Dari gugus sel tersebut, Achong mendapatkan gambar yang jelas, dan Epstein segera mengenali tanda jelas dari virus herpes yang baru bagi ilmu pengetahuan. Penyebabnya ditemukan. Peneliti dari Universitas Pennsylvania mengonfirmasi hasilnya.
“Virus ini dinamai sesuai dengan kultur sel di mana virus itu ditemukan,” jelas Morgan. “Kultur sel-kultur sel ini diberi label EB1, untuk Epstein Barr 1, EB2, EB3, dan seterusnya.”
Virus Epstein-Barr, atau E.B.V., juga merupakan penyebab mononukleosis dan sangat terkait dengan limfoma Hodgkin. Diperkirakan 90 persen populasi dewasa dunia membawa virus tersebut.

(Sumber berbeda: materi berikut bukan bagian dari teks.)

(* ===== verification/BudgetRaces.v ===== *)
(** * BudgetRaces: completions that race, crash and fail

    [recordRunUsage] under every interleaving of any number of completions of any runs
    (a resume, a redelivery and the original may record the same run), with requests that
    fail before or after they take effect: each run enters the atomic counter at most once,
    with its exact cost.  The second part puts races, reads and the writes of the engine one
    after the other.  The examples show what is not covered: the migration, and an increment
    that fails, which is made on the document the counter falls back to. *)

From S2P Require Import Prelude JsMap Keys Journal Org Work Prog Faults Claim Json Hash Format Taint RunIdentity Cost ToolTypes Limits RunCost Budget BudgetUsage.

Section Races.
Context {V : Type} `{!JsValue V, !Embed organization_usage V, !Embed budget_limit V,
  !Embed pricing_doc V, !Embed js V} {Q R E : Type}.
Variable yes : V.
Variable scope : string.
Variable w0 : world V Q.            (** before the race *)

Let usageKey : string := scope +:+ USAGE_KEY.
Let marker (r : string) : string := scope +:+ usageCountedKey r.

(** What a thread did and read: the run it records, whether it won the marker, whether it
    asked for the increment, and that its answers were those of the journal. *)
Record recorder := Recorder {
  rc_run : string;
  rc_won : bool;
  rc_asked : bool;
  rc_trueReads : Prop;
}.

Definition recorder_allowed (g : recorder) (r : req V Q) : Prop :=
  match r with
  | RGet _ | RReadRun _ | RGetCounters _ => True
  | RPutIfAbsent k _ => k = marker (rc_run g)
  | RIncrBy k fs => k = usageKey ∧ rc_won g = true ∧ rc_asked g = false ∧
                    (rc_trueReads g → fs = usage_fields (share scope w0 (rc_run g)))
  | RPut k _ => k = usageKey
  | _ => False
  end.

Definition true_answer (r : req V Q) : outcome E (ans (R:=R) r) → Prop :=
  match r return outcome E (ans (R:=R) r) → Prop with
  | RGet k => λ o, match o with
                   | Ok v => k = scope +:+ PRICING_KEY ∨ k = PRICING_KEY → v = jkey k w0
                   | Err _ => True
                   end
  | RReadRun id => λ o, match o with Ok es => es = mj_readRun id (jr w0) | Err _ => True end
  | _ => λ _, True
  end.

Definition won_now (r : req V Q) : outcome E (ans (R:=R) r) → bool :=
  match r return outcome E (ans (R:=R) r) → bool with
  | RPutIfAbsent _ _ => λ o, match o with Ok b => b | Err _ => false end
  | _ => λ _, false
  end.

Definition recorder_next (g : recorder) (r : req V Q) (o : outcome E (ans (R:=R) r)) : recorder :=
  Recorder (rc_run g) (rc_won g || won_now r o)
    (rc_asked g || match r with RIncrBy _ _ => true | _ => false end)
    (rc_trueReads g ∧ true_answer r o).

(** What reading leaves as it was. *)
Definition still (g g' : recorder) : Prop :=
  rc_run g' = rc_run g ∧ rc_won g' = rc_won g ∧ rc_asked g' = rc_asked g ∧ (rc_trueReads g' → rc_trueReads g).

Abbreviation rsafe post g p := (safe recorder_allowed recorder_next post g p).

Lemma still_next g g' r o : still g g' → won_now r o = false → match r with RIncrBy _ _ => False | _ => True end →
  still g (recorder_next g' r o).
Proof.
  intros (H1 & H2 & H3 & H4) Hw Hr. unfold recorder_next. split_and!; cbn; [done| | |tauto].
  - by rewrite Hw, orb_false_r.
  - rewrite H3. destruct r; try done; by rewrite orb_false_r.
Qed.

Lemma still_refl g : still g g.
Proof. by split_and!. Qed.

Lemma pricingTable_safe g :
  rsafe (λ g' o, still g g' ∧ match o with Ok t => rc_trueReads g' → t = prices_in scope w0 | Err _ => True end)
    g (pricingTable (V:=V) (Q:=Q) (R:=R) (E:=E) scope).
Proof.
  split; [exact I|]. intros [[d|]|e]; cbn -[recorder_next].
  - split; [by apply still_next; [apply still_refl|..]|]. intros [_ Hd]. unfold prices_in. rewrite <- Hd by (by left). done.
  - destruct (String.eqb scope "") eqn:Hs; cbn -[recorder_next].
    + split; [by apply still_next; [apply still_refl|..]|]. intros [_ Hd]. unfold prices_in. rewrite <- Hd by (by left).
      by rewrite Hs.
    + split; [exact I|]. intros [d|e]; cbn -[recorder_next].
      * split; [by repeat (apply still_next; [|done..]); apply still_refl|].
        intros [[_ Ho] Hd]. unfold prices_in. rewrite <- Ho by (by left). rewrite Hs, <- Hd by (by right). done.
      * split; [by repeat (apply still_next; [|done..]); apply still_refl|done].
  - split; [by apply still_next; [apply still_refl|..]|done].
Qed.

Lemma getRunCost_safe g runId :
  rsafe (λ g' o, still g g' ∧ match o with Ok c => rc_trueReads g' → c = cost_in scope w0 runId | Err _ => True end)
    g (getRunCost (V:=V) (Q:=Q) (R:=R) (E:=E) scope runId None None).
Proof.
  unfold getRunCost. eapply safe_bind; [apply pricingTable_safe| |].
  - intros g1 t [Hst Ht]. split; [exact I|]. intros [es|e]; cbn -[recorder_next].
    + split; [by apply still_next|]. intros [H1 H2]. rewrite (Ht H1), H2. done.
    + split; [by apply still_next|done].
  - intros g1 e [Hst _]. by split.
Qed.

Lemma recordRunUsage_safe runId :
  rsafe (λ _ _, True) (Recorder runId false false True)
    (recordRunUsage (Q:=Q) (R:=R) (E:=E) full_caps yes scope runId).
Proof.
  unfold recordRunUsage. cbn [has_readRun full_caps negb]. unfold claim. cbn [has_putIfAbsent full_caps].
  split; [done|]. intros [[]|e]; [|done..]. set (g1 := recorder_next _ _ _). cbn [pbind].
  change (rsafe (λ _ _, True) g1
    (pbind (λ cost, addUsage full_caps scope (OrganizationUsage 1 (rc_totalTokens cost) (rc_costUsd cost)))
       (getRunCost (V:=V) (Q:=Q) (R:=R) (E:=E) scope runId None None))).
  eapply safe_bind; [apply getRunCost_safe| |done].
  intros g2 c [(H1 & H2 & H3 & _) Hc]. split.
  - split_and!; [done|by rewrite H2|by rewrite H3|]. intros Ht. rewrite (Hc Ht), H1. done.
  - intros [[]|e]; [done|]. cbn. split; [exact I|]. intros [v|e']; [|done]. cbn. split; [done|]. by intros [[]|e''].
Qed.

Barr memperoleh gelar doktor pada tahun 1966, setahun setelah menikah dengan Stuart Balding, seorang ahli kimia industri. Setelah bermigrasi ke Australia, mereka memiliki dua anak, Kirsten dan Sean Balding. Dia memperoleh diploma pendidikan dan menjadi guru matematika dan ilmu pengetahuan di sekolah menengah. Karya riset biomedisnya berakhir dengan penemuan di laboratorium Epstein.
“Dia memandang penemuan itu sebagai bagian kecil dari hidupnya,” kata Kirsten Balding dalam sebuah wawancara. “Saya pikir dia sangat senang menjadi seorang guru dan membantu anak-anak.”
Barr meninggal pada tanggal 13 Februari 2016, di Melbourne setelah mengalami beberapa masalah medis, termasuk diabetes dan gagal jantung kongestif, kata putrinya. Ia berusia 83 tahun.